Pumpkins ... those huge, round, orange squash that come into season here at this time of year. They're everywhere at the moment … great mountains of them.
There's pumpkin pie, of course, but also pumpkin ice cream, pumpkin donuts, pumpkin spice coffee and chai. Then there's pumpkin cheesecake, Pumkin Ale, pumpkin muffins, pumpkin soup and even pumpkin spice room spray and scented candles.
Enough already! Why is this oversized orange fruit a symbol of Hallowe'en anyway. They didn't even have pumpkins in Europe when All Hallows Eve was first celebrated. They hollowed out turnips or mangelwurzels (big beets) to use as lanterns and carved goblin faces on them to ward off evil spirits. Though I have to admit, I'd prefer pumpkin ale to turnip ale or mangelwerzel pie.
The Great Pumpkin and good old Charlie Brown was fun for the kids in the day. The farcical Simpsons' Grand Pumpkin has taken over now in the spirit of modern times. The world record for actual great pumpkins, however, is held by Ron Wallace of Rhode Island at the moment. His Atlantic Giant weighed in at just over a ton (911.3kg). Now that's a Great Pumpkin.

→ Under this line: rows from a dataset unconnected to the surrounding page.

Lemma del_msg_wp pl l B R m inode Ex :
  in_memory pl l B -> ml_ok l -> owns A B R m ->
  pwp (del_msg pl inode) (fun x m' => exists B', in_memory x.1 (elem_del l inode).1 B' /\ owns A B' R m' /\
    x.2 = (elem_del l inode).2) Ex no_fault m.
Proof.
  intros Hs Hk Ho. destruct (Hs) as [Ec Hb]. injection Ec as En Et E1 E2 E3 E4.
  unfold del_msg, elem_del, msgs, ml_ok in *. rewrite Et.
  destruct (pl_msg pl) as [a|] eqn:Ea, (l_msg l) as [ms|] eqn:El; [|done|done|].
  - destruct Hb as (b & ns & <- & Hnd & -> & Hlen & Htk). destruct Hk as (Ht & Hle & _). rewrite length_fmap in Ht.
    rewrite Ht, Nat2Z.id, take_ge by (rewrite length_fmap; lia).
    eapply pwp_mono; [apply (del_loop_wp pl a b [] ns (<[a := b]> (msg_nodes ns)) R); cbn [app]; [by split|done|lia|lia]| |done].
    intros x m'. destruct (del_first ns.*2 inode) as [ms|]; cbn [fst snd].
    + intros (b' & ns' & B' & -> & Hns & [Hm Hn -> Hsl] & Ho' & Hl'). exists (<[a := b']> (msg_nodes ns')).
      split_and!; [|done|done]. split; [cbn; congruence|]. cbn in *. rewrite Hm. exists b', ns'. rewrite Hl'. by split_and!.
    + intros [-> ->]. by exists (<[a := b]> (msg_nodes ns)).
  - replace (Z.to_nat (l_total l)) with 0%nat by lia. pwp_steps. by exists B.
Qed.
End rules.

(** ** Claims *)

(** One operation, as quemngr uses it: a new message is allocated and added. *)
Definition store_do (op : list_op) (l : plist) : CM (plist * Z) :=
  match op with
  | AddOp e => p ← new_msg (m_inode e) (m_modtime e) (m_state e); add_msg l p
  | DelOp n => del_msg l n
  | FindOp n => r ← find_msg l n; mret (l, r)
  end.

Lemma store_ops_wp A op pl l B R m :
  in_memory pl l B -> ml_ok l -> owns A B R m ->
  pwp (store_do op pl) (fun x m' => exists l' B', elem_do op l = (l', x.2) /\ in_memory x.1 l' B' /\ owns A B' R m')
    (out_of_memory 2 A) no_fault m.
Proof.
  intros Hs Hk Ho. destruct op as [e|n|n]; cbn [store_do elem_do].
  - pwp_step. eapply new_msg_wp; [done|]. intros p m1 Hp Ho1. replace (elem_new _ _ _) with e in Ho1 by by destruct e.
    eapply pwp_mono; [by eapply add_msg_wp| |done]. intros x m2 (B' & Hs' & Ho2 & ->).
    exists (elem_add l e).1, B'. by destruct (elem_add l e).
  - eapply pwp_mono; [by apply (del_msg_wp A pl l B R)| |done]. intros x m2 (B' & Hs' & Ho2 & ->).
    exists (elem_del l n).1, B'. by destruct (elem_del l n).
  - pwp_step. eapply pwp_mono; [by apply (find_msg_wp A pl l B R)| |done]. intros r m2 [-> ->]. pwp_steps. by exists l, B.
Qed.

(** C27: The queue in memory implements the list of messages: insertion allocates a
    message and appends it, deletion frees and removes the first message with
    the inode, search returns its index or -1.  Every access is to a live block
    and inside it, however often the array grows and wherever the allocator
    puts it; no block is leaked, freed twice or kept after its message is gone;
    blocks of others are not touched, nor are the counters of the queue.  The
    program ends, with status 2, only when the allocator has no memory. *)
Theorem msg_ops_refine A (op : list_op) (pl : plist) (l : msglist) B R m :
  in_memory pl l B -> ml_ok l -> owns A B R m ->
  pwp (store_do op pl)
    (fun x m' => exists l' B', elem_do op l = (l', x.2) /\ ml_ok l' /\ list_step op (msgs l) (msgs l') x.2 /\
       (l_conf l', l_send l', l_dir l', l_timeout l') = (l_conf l, l_send l, l_dir l, l_timeout l) /\
       in_memory x.1 l' B' /\ owns A B' R m')
    (out_of_memory 2 A) no_fault m.
Proof.
  intros Hs Hk Ho. pose proof (elem_ops_refine op l Hk) as Hr.
  eapply pwp_mono; [by apply (store_ops_wp A op pl l B R)| |done]. intros x m' (l' & B' & E & Hs' & Ho'). rewrite E in Hr.
  destruct Hr as (Hk' & Hst & Hc). exists l', B'. by split_and!.
Qed.

(** Two messages in an array of four, and a block of somebody else. *)
Definition sample_nodes : list (nat * msg) := zip [1; 2]%nat (msgs sample_list).
Definition sample_array : block := [Some (WPtr (Some 1%nat)); Some (WPtr (Some 2%nat)); None; None].
Definition sample_blocks : gmap nat block := <[0%nat := sample_array]> (msg_nodes sample_nodes).
Definition others : gmap nat block := {[7%nat := [None]]}.
Definition sample_plist : plist :=
  Build_plist (Some 0%nat) 4 (l_total sample_list) (l_conf sample_list) (l_send sample_list) (l_dir sample_list)
    (l_timeout sample_list).
Definition sample_mem : cmem := Build_cmem (sample_blocks ∪ others) 8 [].

Lemma sample_in_memory : in_memory sample_plist sample_list sample_blocks.
Proof.
  split; [done|]. exists sample_array, sample_nodes. split_and!; try done.
  apply (bool_decide_unpack _). by vm_compute.
Qed.

Lemma sample_owns : owns [] sample_blocks others sample_mem.
Proof.
  split; [done|..|done].
  - apply map_disjoint_singleton_r_2. by vm_compute.
  - intros p Hp. cbn in Hp. apply elem_of_dom in Hp.
    assert (dom (sample_blocks ∪ others) = {[0; 1; 2; 7]}%nat) as E by by vm_compute.
    rewrite E in Hp. cbn. set_unfold. lia.
Qed.

Lemma msg_ops_refine_witness :
  pwp (store_do (DelOp 12) sample_plist)
    (fun x m' => exists l' B', elem_do (DelOp 12) sample_list = (l', x.2) /\ ml_ok l' /\
       list_step (DelOp 12) (msgs sample_list) (msgs l') x.2 /\
       (l_conf l', l_send l', l_dir l', l_timeout l')
         = (l_conf sample_list, l_send sample_list, l_dir sample_list, l_timeout sample_list) /\
       in_memory x.1 l' B' /\ owns [] B' others m')
    (out_of_memory 2 []) no_fault sample_mem.
Proof.
  apply (msg_ops_refine [] (DelOp 12) sample_plist sample_list sample_blocks others sample_mem).
  - exact sample_in_memory.
  - unfold ml_ok. cbn. lia.
  - exact sample_owns.
Defined.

Pumpkins are one of the most popular crops in the US. According to Wiki, we grow 1.5 billion pounds of pumpkin every year with the Midwest leading the top producing states. Usually, we tend to be lazy and get a can of pumpkin for our holiday pies. All those pumpkins around and we buy canned. Go figure. We served pumpkin pie to our Aussie friends on the boat last Thanksgiving. They weren't impressed. It's an acquired taste, I guess.
I do like Hallowe'en and I do enjoy carving jack-o-lanterns, it's just that the pumpkin stuff seems to have gotten out of hand. That said, pumpkins are symbols of the harvest and they're certainly preferred to Christmas decorations. Oops...spoke too soon. Look at all those plastic Santas!